Just about every film and tv show in need of a new type of villain has turned to PMCs. Of course, we really should say PSC, as in almost all cases the villain is a firm that is shooting someone or in the employ of someone wishing to do harm.

Don't believe me. Check out the listings at TVtropes. It notes that classic mercenaries sometimes gets sympathetic play:

The traditional mercenary who hires himself out (or himself and a dozen of his best buddies) is seen as somewhat honest, with at least a personal code of honor of some kind (even if it's just "do the job, get paid"); determined to accomplish the mission for which he has been paid and takes his reputation very seriously; and is scrappy yet skilled. This character is usually played moderately sympathetic, or at least as an antihero. They will typically have some attention given to their, quite possibly colorful, personalities.

Yul Brenner in The Magnificent Seven or Robert De Niro in Ronin would be obvious examples of this.

By, contrast the modern PMC is almost always just a corporate mercenary.

The "character" takes the form of the PMC corporation itself. Corporate mercs are usually depicted as being up to no good, or are the hand-puppets of some shadowy organization which is itself up to no good. They are portrayed ... as amoral, ethically-challenged, and professional but hardly ever inclined to argue with Corporate Headquarters. They are almost never the "good guys" in recent years. Their parent company usually has a name based loosely or thematically on "Blackwater" in a thinly-veiled Expy of that real-life PMC -- examples include "Blackriver", "Red River", "Blackthorne", and "Starkwood". A PMC can provide a villainous Evil Army if one doesn't actually want to insult any real country's Armed Forces.

What are the PMC examples of in contemporary entertainment? Let's consider just a few examples. In movies you have:

  • The 2004 movie Sky Captain and the World of Tomorrow in which you had the Flying Legion, which was clearly inspired by WWII's Flying Tigers. (A rare example of a positive spin on a PMC)

  • All the human soldiers and pilots in Avatar, even though they seem to represent the U.S. military, are actually ex-soldiers and Marines now working for the RDA corporation mining Pandora.
  • The Hurt Locker.
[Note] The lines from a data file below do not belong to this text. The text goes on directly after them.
(** The continuation of an [async] handler suspended at its [await], with
    the variables of the handler it still uses. *)
Inductive Await :=
| AwRegister
| AwLogin
| AwSubmitTask (editing : option ITask.t)
| AwFetchUsers
| AwFetchTasks
| AwFetchNotifications
| AwFetchLogs (taskId : string)
| AwDeleteTask (taskId : string)
| AwMarkNotificationRead (notificationId : string)
| AwMarkAllRead.

(** ** The cells of the component *)

Inductive Scope := ScopeAll | ScopeCreated | ScopeAssigned.

Global Instance Scope_eq_dec : EqDecision Scope.
Proof. solve_decision. Defined.

(** The values of one render that a handler created in that render closes
    over. *)
Record Closure := mkClosure {
  c_currentUser : option IUser.t;
  c_scope : Scope;
  c_filterStatus : string;
  c_filterPriority : string;
  c_searchTerm : string;
  c_notifications : list INotification.t
}.

(** A socket.io client object: whether its transport is up, whether the
    client still drives it (false once [disconnect()] was called on it), and
    the closure of its ["notification"] listener, when one is attached.  The
    ["connect"] listener only emits the ["register"] message, which touches
    no state of the page, and is left out. *)
Record SocketObj := mkSocket {
  sock_connected : bool;
  sock_active : bool;
  sock_onNotification : option Closure
}.

(** [localStorage]: the two items the page uses.  The ["currentUser"] item
    holds JSON text; [Some None] is text that [JSON.parse] rejects. *)
Record LocalStorage := mkStorage {
  ls_token : option string;
  ls_currentUser : option (option IUser.t)
}.

(** The page and the world it acts on.  The first eleven fields are the
    [useState] cells that hold data (the cells that only drive the view, the
    form contents and the panel toggles, are left out: a form's content is
    an argument of its submit event), [socketRef] is the [useRef] cell
    holding a handle into [sockets], [unreadMemo] is the cache behind the
    [useMemo] of [unreadCount], and [effectSocket] is the [socket] constant
    that the last run of the socket effect left to its cleanup.  The rest is
    outside React:
    the socket objects, the browser's [localStorage], the HTTP calls issued
    so far (the position in [requests] identifies a call), the continuations
    waiting for a response, and the messages passed to [console.error]. *)
Record State := mkState {
  currentUser : option IUser.t;
  users : list IUser.t;
  tasks : list ITask.t;
  logsByTask : gmap string (list ILog.t);
  notifications : list INotification.t;
  toasts : list ToastItem.t;
  searchTerm : string;
  filterStatus : string;
  filterPriority : string;
  scope : Scope;
  loading : bool;
  socketRef : option nat;
  unreadMemo : option (list INotification.t * nat);
  effectSocket : option nat;
  sockets : list SocketObj;
  localStorage : LocalStorage;
  requests : list Request;
  awaiting : gmap nat Await;
  console : list string
}.

(** The setters.  A [useState] setter takes the updater function, as in
    [setTasks((prev) => ...)]; a plain value [v] is the updater [const v]. *)
Definition setCurrentUser (f : option IUser.t → option IUser.t)
  (s : State) : State :=
  mkState (f (currentUser s)) (users s) (tasks s) (logsByTask s)
    (notifications s) (toasts s) (searchTerm s) (filterStatus s)
    (filterPriority s) (scope s) (loading s) (socketRef s) (unreadMemo s)
    (effectSocket s) (sockets s) (localStorage s) (requests s) (awaiting s)
    (console s).

Definition setUsers (f : list IUser.t → list IUser.t)
  (s : State) : State :=
  mkState (currentUser s) (f (users s)) (tasks s) (logsByTask s)
    (notifications s) (toasts s) (searchTerm s) (filterStatus s)
    (filterPriority s) (scope s) (loading s) (socketRef s) (unreadMemo s)
    (effectSocket s) (sockets s) (localStorage s) (requests s) (awaiting s)
    (console s).

Definition setTasks (f : list ITask.t → list ITask.t)
  (s : State) : State :=
  mkState (currentUser s) (users s) (f (tasks s)) (logsByTask s)
    (notifications s) (toasts s) (searchTerm s) (filterStatus s)
    (filterPriority s) (scope s) (loading s) (socketRef s) (unreadMemo s)
    (effectSocket s) (sockets s) (localStorage s) (requests s) (awaiting s)
    (console s).

Definition setLogsByTask
  (f : gmap string (list ILog.t) →
       gmap string (list ILog.t))
  (s : State) : State :=
  mkState (currentUser s) (users s) (tasks s) (f (logsByTask s))
    (notifications s) (toasts s) (searchTerm s) (filterStatus s)
    (filterPriority s) (scope s) (loading s) (socketRef s) (unreadMemo s)
    (effectSocket s) (sockets s) (localStorage s) (requests s) (awaiting s)
    (console s).

Definition setNotifications (f : list INotification.t → list INotification.t)
  (s : State) : State :=
  mkState (currentUser s) (users s) (tasks s) (logsByTask s) (f
    (notifications s)) (toasts s) (searchTerm s) (filterStatus s)
    (filterPriority s) (scope s) (loading s) (socketRef s) (unreadMemo s)
    (effectSocket s) (sockets s) (localStorage s) (requests s) (awaiting s)
    (console s).

Definition setToasts (f : list ToastItem.t → list ToastItem.t)
  (s : State) : State :=
  mkState (currentUser s) (users s) (tasks s) (logsByTask s) (notifications
    s) (f (toasts s)) (searchTerm s) (filterStatus s) (filterPriority s)
    (scope s) (loading s) (socketRef s) (unreadMemo s) (effectSocket s)
    (sockets s) (localStorage s) (requests s) (awaiting s) (console s).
The protagonists run across a unit of British PMCs who've captured two Iraq insurgents for the bounty.
  • In The A-Team, the bad guys (at first) are from the Blackforest PMC, a thinly disguised expy of the Real Life Blackwater.
  • In television you have:

    • The Unit featured a company called "Blackthorne," which tried to recruit one of the members.

  • The seventh season of 24 (as well as the TV-movie prequel 24: Redemption) has the Starkwood corporation, who, among other things, give weapons to genocidal African rebels in exchange for permission to use innocent villagers for weapons testing and plan attacks on American soil to get Senate investigations off their backs.
  • During the first season of Jericho, the PMC Ravenwood tries to loot the town of Jericho (and successfully raids the nearby towns of Rogue River and New Bern). In season 2, it is learned that they are a subsidiary of the Big Bad, Jennings & Rall.
  • Why did this all come about? Well, partly the end of the Cold War meant that using Commies as villains wasn't very credible. One would also have to credit perennial critics like Jeremy Scahill of the Nation Magazine whose hugely one-sided book on Blackwater made it a near universal object of contempt and did much to cast the industry in a prejudicial light. Yet another part would be the dilatory reaction of individual companies and their advocacy organizations in responding to this vilification.

    Yet the truth is that in a world where for the general public, assertions based on entertainment is regarded as credible as those based on fact, it was always going to be a losing battle. Still, in the future, with time, and the maturation of industry and their utilization in situations heretofore unimagined PMC may even be regarded as the good guys. Personally I 'm waiting for space based PMC as Gordon Dickinson imagined in his novels. If anyone wants to register the Dorsai corporation, remember, you read it here first.